The technical execution is where things really fall apart. The Sundarbans—one of the world's most visually stunning ecosystems—is shot like a generic forest backdrop, draining it of atmosphere and menace. The tiger itself, clearly rendered through dodgy VFX in several scenes, becomes laughable rather than terrifying. For a film so heavily dependent on building dread around an apex predator, the creature never feels like a genuine threat; it's just a plot device. The commando team dynamics are forgettable, the action sequences are poorly choreographed, and the pacing drags in exactly the wrong moments. What could've been a tense survival thriller dev
Storyline
So basically this guy named Pandit is dealing with some serious grief because his brother, who was a photojournalist, got attacked and killed by this white tigress while he was working in the Sundarbans jungle. It's a really tragic situation that sets everything in motion.

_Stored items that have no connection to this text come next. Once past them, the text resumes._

(** Then the left neighbour, giving the new list of blocks. *)
Lemma free_left f g pre bp p s post f1 g1 n1 v post1 : merged_right f g pre bp p s post f1 g1 n1 v post1 ->
  bp = lo + 8 * total pre -> coalesced pre -> g base = 0 -> lo + 8 * (total pre + s + total post) < 4294967296 ->
  p ∈ {[base]} ∪ frees lo pre -> (forall z, z ∈ {[base]} ∪ frees lo pre -> z <= p) -> p < bp ->
  (forall z, z ∈ frees (bp + 8 * n1) post1 -> bp < z) ->
  (ends_free pre = false -> exists bl', layout (upd f1 p bp) g1 bl' /\ p ∈ ring_set bl' /\ (exists q, q ∈ ring_set bl' /\ s <= g1 q) /\
     total bl' = total pre + s + total post /\ in_use lo bl' = in_use lo pre ++ in_use (bp + 8 * s) post) /\
  (forall pre', pre = pre' ++ [(false, g p)] -> p = lo + 8 * total pre' ->
   exists bl', layout (upd f1 p v) (upd g1 p (g p + n1)) bl' /\ p ∈ ring_set bl' /\ s <= g p + n1 /\
     total bl' = total pre + s + total post /\ in_use lo bl' = in_use lo pre ++ in_use (bp + 8 * s) post).
Proof.
  intros [M1 M2 Mg M3 M4 M5 M6 M7 M8 M9 M10 M11] Hbp Cpre G0 Hend Hp Hmax Hpb Hpost.
  assert (Hbase : base <= p) by (apply Hmax; set_solver).
  assert (Hnb : bp ∉ {[base]} ∪ frees lo pre ∪ frees (bp + 8 * n1) post1).
  { intros Hz. apply elem_of_union in Hz as [Hz|Hz]; [specialize (Hmax _ Hz); lia|specialize (Hpost _ Hz); lia]. }
  split.
  - intros He. exists (pre ++ (false, n1) :: post1). split; [split|].
    + apply tiled_app. cbn [tiled]. rewrite <-Hbp. done.
    + rewrite M10; [done|]. lia.
    + rewrite ring_set_app, <-Hbp. cbn [frees]. subst f1.
      eapply (ring_ext base (upd (upd (upd f p v) bp (upd f p v p)) p bp)).
      * assert (ES : {[base]} ∪ frees lo pre ∪ ({[bp]} ∪ frees (bp + 8 * n1) post1) =
          {[bp]} ∪ ({[base]} ∪ frees lo pre ∪ frees (bp + 8 * n1) post1)) by set_solver.
        rewrite ES. apply ring_insert; try done. split; [set_solver|]. split; [done|]. intros z Hz.
        apply elem_of_union in Hz as [Hz|Hz]; [left; by apply Hmax|right; by apply Hpost].
      * intros x _. unfold upd. rewrite Z.eqb_refl. by destruct (Z.eqb_spec x p), (Z.eqb_spec x bp).
    + apply coalesced_app. cbn [coalesced starts_free]. split_and!; try done. by rewrite He.
    + rewrite total_app. simpl. lia.
    + split; [rewrite ring_set_app; set_solver|].
      split; [exists bp; split; [rewrite ring_set_app, <-Hbp; cbn [frees]; set_solver|lia]|]. rewrite total_app, in_use_app, <-Hbp. simpl. split; [lia|by rewrite M7].
  - intros pre' -> Ep. rewrite total_app in *. cbn [total] in *. exists (pre' ++ (false, g p + n1) :: post1).
    rewrite (in_use_app lo pre' [(false, g p)]). cbn [in_use app]. rewrite app_nil_r. apply tiled_app in M8 as [T1 (T2 & T3 & _)].
    rewrite <-Ep in *. assert (Hbp' : p + 8 * (g p + n1) = bp + 8 * n1) by lia. split; [split|].
    + apply tiled_app. cbn [tiled]. rewrite <-Ep, upd_eq, Hbp'. split; [apply tiled_upd; [done|right; lia]|]. split; [lia|].
      split; [done|]. apply tiled_upd; [done|left; lia].
    + rewrite frees_app in Hmax. unfold upd. destruct (Z.eqb_spec base p) as [E|E]; [|rewrite M10; [done|lia]].
      pose proof (total_nonneg _ _ _ T1). lia.
    + rewrite ring_set_app, <-Ep. cbn [frees]. rewrite Hbp'. subst f1.
      apply (ring_ext base (upd f p v)).
      * rewrite frees_app, <-Ep in M11. cbn [frees] in M11. rewrite (right_id_L ∅ (∪)) in M11.
        by rewrite !(assoc_L (∪)) in *.
      * intros x Hx. unfold upd. destruct (Z.eqb_spec x p); [done|]. destruct (Z.eqb_spec x bp) as [->|]; [|done].
        exfalso. apply Hnb. rewrite frees_app, <-Ep. cbn [frees]. set_solver.
    + apply coalesced_app in Cpre as (C1 & _ & C2). apply coalesced_app. cbn [coalesced starts_free] in *. done.
    + rewrite total_app. simpl. lia.
    + split; [rewrite ring_set_app, <-Ep; cbn [frees]; set_solver|]. split; [lia|]. rewrite total_app, in_use_app, <-Ep. simpl. split; [lia|].
      by rewrite Hbp', M7.
Qed.

(** Headers are outside the payload of the blocks in use. *)
Definition header_of bl (y : Z) : Prop := y = base \/ exists pre b post, bl = pre ++ b :: post /\ y = lo + 8 * total pre.
Definition payload (a s x : Z) : Prop := a + 8 <= x < a + 8 * s.

Lemma header_apart g bl a s y x : tiled g lo bl -> (a, s) ∈ in_use lo bl -> header_of bl y -> payload a s x -> x <> y /\ x <> y + 4.
Proof.
  intros T Ha Hy Hx. unfold payload in Hx. destruct (in_use_split _ _ _ _ Ha) as (pre & post & -> & ->).
  assert (Hpre : 0 <= total pre) by (apply tiled_app in T as [T _]; by eapply total_nonneg).
  destruct Hy as [->|(pre1 & [u s1] & post1 & E & ->)]; [lia|].
  assert (Hc : total pre1 <= total pre \/ total pre + s <= total pre1); [|lia].
  apply app_eq_app in E as (k & [[E1 E2]|[E1 E2]]).
  - left. rewrite E1, total_app. apply tiled_app in T as [T _]. rewrite E1 in T. apply tiled_app in T as [_ T].
    pose proof (total_nonneg _ _ _ T). lia.
  - destruct k as [|[u2 s2] k]; [left; rewrite E1, total_app; simpl; lia|]. injection E2 as <- <- E2. right. rewrite E1, total_app.
    rewrite E2 in T. apply tiled_app in T as [_ T]. cbn [tiled] in T. destruct T as (_ & _ & T). apply tiled_app in T as [T _].
    pose proof (total_nonneg _ _ _ T). simpl. lia.
Qed.
Lemma ring_set_header g bl y : tiled g lo bl -> y ∈ ring_set bl -> header_of bl y.
Proof.
  intros T Hy. apply elem_of_union in Hy as [->%elem_of_singleton|Hy]; [by left|right].
  destruct (frees_split g lo bl y T Hy) as (pre & s & post & -> & ->). by eexists _, _, _.
Qed.

(** The words of the blocks in use are the same. *)
Definition keeps_payload (m m' : gmap Z Z) bl : Prop := forall a s x, (a, s) ∈ in_use lo bl -> payload a s x -> m' !! x = m !! x.

Lemma layout_holds m f g bl : layout f g bl -> holds m f g -> layout (s_ptr m) (s_size m) bl.
Proof.
  intros [L1 L2 L3 L4 L5] H. split; try done.
  - apply (tiled_ext g); [done|]. intros pre b s post ->. by apply H, (hdr_block g pre ((b, s) :: post)).
  - rewrite <-L2. apply H. by left.
  - apply (ring_ext _ f); [done|]. intros x Hx. apply H. by apply (ring_set_hdr g bl).
Qed.

Lemma wp_assoc {A B C} (m : M (heap W) A) (k : A -> M (heap W) B) (l : B -> M (heap W) C) Q h :
  wp (a ← m; b ← k a; l b) Q h <-> wp (b ← (a ← m; k a); l b) Q h.
Proof. unfold wp, mbind, M_bind. by destruct (m h) as [[a h']| | |]. Qed.

(** The two halves of free after the place has been found. *)
Section Halves.
Context (pre post : list block) (s p : Z) (f g : Z -> Z).
Let bp := lo + 8 * total pre.
Hypotheses (L : layout f g (pre ++ (true, s) :: post)) (P1 : p ∈ {[base]} ∪ frees lo pre)
  (P3 : forall z, z ∈ {[base]} ∪ frees lo pre -> z <= p) (P4 : p < bp) (Hp : hdr p) (Hbp : hdr bp).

Because of what happened to his brother, Pandit decides he's not going to let this go. He puts together a squad of trained commandos and they get ready to venture into the deepest, most restricted parts of the Sundarbans forest. It's basically a mission driven by revenge and the need to confront whatever took his brother away.
The whole thing becomes this intense journey where Pandit and his team are pushing into dangerous territory that's normally completely off-limits to people. They're determined and armed, heading into the wild to track down the white tigress and settle the score for what happened to Pandit's brother.